(** The body of every generated [_Service_Method_Handler]: [dec] is the outcome of
    decoding the request. *)
Definition unary_handler {Req Resp} (m : rpc Req Resp)
    (method : Context → option Req → M W (result Resp)) (ctx : Context) (dec : error + Req)
    (interceptor : option (UnaryServerInterceptor Req Resp)) : M W (result Resp) :=
  match dec with
  | inl err => mret (None, Some err)
  | inr req =>
    match interceptor with
    | None => method ctx (Some req)
    | Some i => i ctx (Some req) (FullMethodName m) method
    end
  end.

Definition _InventoryService_Reserve_Handler (srv : InventoryServiceServer W) :=
  unary_handler Reserve (srv_Reserve srv).
Definition _InventoryService_Release_Handler (srv : InventoryServiceServer W) :=
  unary_handler Release (srv_Release srv).
Definition _PaymentsService_Charge_Handler (srv : PaymentsServiceServer W) :=
  unary_handler Charge (srv_Charge srv).

(** A [grpc.MethodDesc] with its message types. *)
Record MethodDesc := mkMethodDesc {
  MethodName : string;
  md_Req : Type;
  md_Resp : Type;
  md_rpc : rpc md_Req md_Resp;
  md_Handler : Context → error + md_Req → option (UnaryServerInterceptor md_Req md_Resp) →
               M W (result md_Resp);
}.

Record ServiceDesc := mkServiceDesc { ServiceName : string; Methods : list MethodDesc }.

(** [RegisterService] pairs a descriptor with the server; here the descriptor is
    built for it. *)
Definition InventoryService_ServiceDesc (srv : InventoryServiceServer W) : ServiceDesc :=
  mkServiceDesc "inventory.v1.InventoryService"
    [ mkMethodDesc "Reserve" _ _ Reserve (_InventoryService_Reserve_Handler srv);
      mkMethodDesc "Release" _ _ Release (_InventoryService_Release_Handler srv) ].
Definition PaymentsService_ServiceDesc (srv : PaymentsServiceServer W) : ServiceDesc :=
  mkServiceDesc "payments.v1.PaymentsService"
    [ mkMethodDesc "Charge" _ _ Charge (_PaymentsService_Charge_Handler srv) ].
End Handlers.
Arguments UnaryServerInterceptor : clear implicits.
Arguments MethodDesc : clear implicits.
Arguments ServiceDesc : clear implicits.

(** ** Properties *)

Lemma stub_result `{ClientConn W} {Req Resp} (m : rpc Req Resp) ctx inp w :
  stub m ctx inp w =
    (match fst (fst (Invoke m ctx inp w)) with
     | Some e => (None, Some e)
     | None => (Some (snd (fst (Invoke m ctx inp w))), None)
     end, snd (Invoke m ctx inp w)).
Proof. unfold stub. rewrite bind_run. by destruct (fst (fst _)). Qed.

(** A result that is a message or an error, never both and never neither. *)
Definition one_of {A} (r : result A) : Prop :=
  match r with (Some _, None) | (None, Some _) => True | _ => False end.

(** Stubs.  Over any connection each generated client method makes one call,
    under its own full method name, and returns either a message or an error: the
    message a failed call may have filled in part is dropped, and a call without an
    error never yields a nil message. *)
Theorem stubs_return_one `{ClientConn W} :
  (∀ ctx inp w, one_of (fst (inv_Reserve NewInventoryServiceClient ctx inp w)) ∧
     exec (inv_Reserve NewInventoryServiceClient ctx inp) w = exec (Invoke Reserve ctx inp) w) ∧
  (∀ ctx inp w, one_of (fst (inv_Release NewInventoryServiceClient ctx inp w)) ∧
     exec (inv_Release NewInventoryServiceClient ctx inp) w = exec (Invoke Release ctx inp) w) ∧
  (∀ ctx inp w, one_of (fst (pay_Charge NewPaymentsServiceClient ctx inp w)) ∧
     exec (pay_Charge NewPaymentsServiceClient ctx inp) w = exec (Invoke Charge ctx inp) w).
Proof.
  unfold exec. cbn.
  repeat split; unfold inventoryServiceClient_Reserve, inventoryServiceClient_Release,
    paymentsServiceClient_Charge; rewrite stub_result; cbn; by repeat case_match.
Qed.

(** The full name a descriptor's entry is routed under. *)
Definition routed_name {W} (sd : ServiceDesc W) (md : MethodDesc W) : string :=
  "/" +:+ ServiceName sd +:+ "/" +:+ MethodName md.

(** The handler of a server of a service is reached by the client's name for it. *)
Definition routable {W} (sd : ServiceDesc W) : Prop :=
  (∀ md, md ∈ Methods sd → routed_name sd md = FullMethodName (md_rpc md)) ∧
  NoDup (MethodName <$> Methods sd).

(** Client and server agree on names, and decoding errors stay on the server
    side.  Each descriptor routes its methods under the full name the client stub
    calls, without duplicates; and a handler whose request does not decode answers
    the decoding error without running the method or an interceptor, while one
    whose request decodes runs the method on it, through the interceptor when there
    is one, which is told the method's full name. *)
Theorem services_routable {W} (inv : InventoryServiceServer W) (pay : PaymentsServiceServer W) :
  routable (InventoryService_ServiceDesc inv) ∧ routable (PaymentsService_ServiceDesc pay) ∧
  ∀ Req Resp (m : rpc Req Resp) (method : Context → option Req → M W (result Resp)) ctx icpt w,
    (∀ err, unary_handler m method ctx (inl err) icpt w = ((None, Some err), w)) ∧
    (∀ req, unary_handler m method ctx (inr req) None w = method ctx (Some req) w) ∧
    (∀ req, unary_handler m method ctx (inr req)
              (Some (λ c r name h, if bool_decide (name = FullMethodName m) then h c r
                                   else mret (None, None))) w = method ctx (Some req) w).
Proof.
  split; [|split].
  - split; [|by apply (bool_decide_unpack _)].
    intros md. unfold InventoryService_ServiceDesc. cbn. rewrite !elem_of_cons, elem_of_nil.
    by intros [->|[->|[]]].
  - split; [|by apply (bool_decide_unpack _)].
    intros md. unfold PaymentsService_ServiceDesc. cbn. rewrite !elem_of_cons, elem_of_nil.
    by intros [->|[]].
  - intros Req Resp m method ctx icpt w. split; [done|]. split; [done|].
    intros req. cbn. by rewrite bool_decide_eq_true_2.
Qed.

(** The enumerations' two maps are inverse to each other, and the zero value,
    which a nil message's getter answers, is neither the success of a reservation
    nor of a charge. *)
Theorem enums_inverse :
  (∀ n s, ReserveResponse_Status_name !! n = Some s ↔ ReserveResponse_Status_value !! s = Some n) ∧
  (∀ n s, ChargeResponse_Status_name !! n = Some s ↔ ChargeResponse_Status_value !! s = Some n) ∧
  Inventoryv1.GetStatus None ≠ ReserveResponse_STATUS_OK ∧
  Paymentsv1.GetStatus None ≠ ChargeResponse_STATUS_AUTHORIZED.
Proof.
  split; [|split; [|done]].
  - intros n s. unfold ReserveResponse_Status_name, ReserveResponse_Status_value.
    rewrite <- !elem_of_list_to_map by (apply (bool_decide_unpack _); done).
    rewrite !elem_of_cons, !elem_of_nil. naive_solver.
  - intros n s. unfold ChargeResponse_Status_name, ChargeResponse_Status_value.
    rewrite <- !elem_of_list_to_map by (apply (bool_decide_unpack _); done).
    rewrite !elem_of_cons, !elem_of_nil. naive_solver.
Qed.

End Rpc.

● ● ●

> [What needs to be done] Of all the entries above, retype exactly the lines from the line with "(inv : InventoryServiceServer" to the line with "(∀ req, unary_handler m method ctx (inr req) None", both included, and no others.

> [Response to the task]
Theorem services_routable {W} (inv : InventoryServiceServer W) (pay : PaymentsServiceServer W) :
  routable (InventoryService_ServiceDesc inv) ∧ routable (PaymentsService_ServiceDesc pay) ∧
  ∀ Req Resp (m : rpc Req Resp) (method : Context → option Req → M W (result Resp)) ctx icpt w,
    (∀ err, unary_handler m method ctx (inl err) icpt w = ((None, Some err), w)) ∧
    (∀ req, unary_handler m method ctx (inr req) None w = method ctx (Some req) w) ∧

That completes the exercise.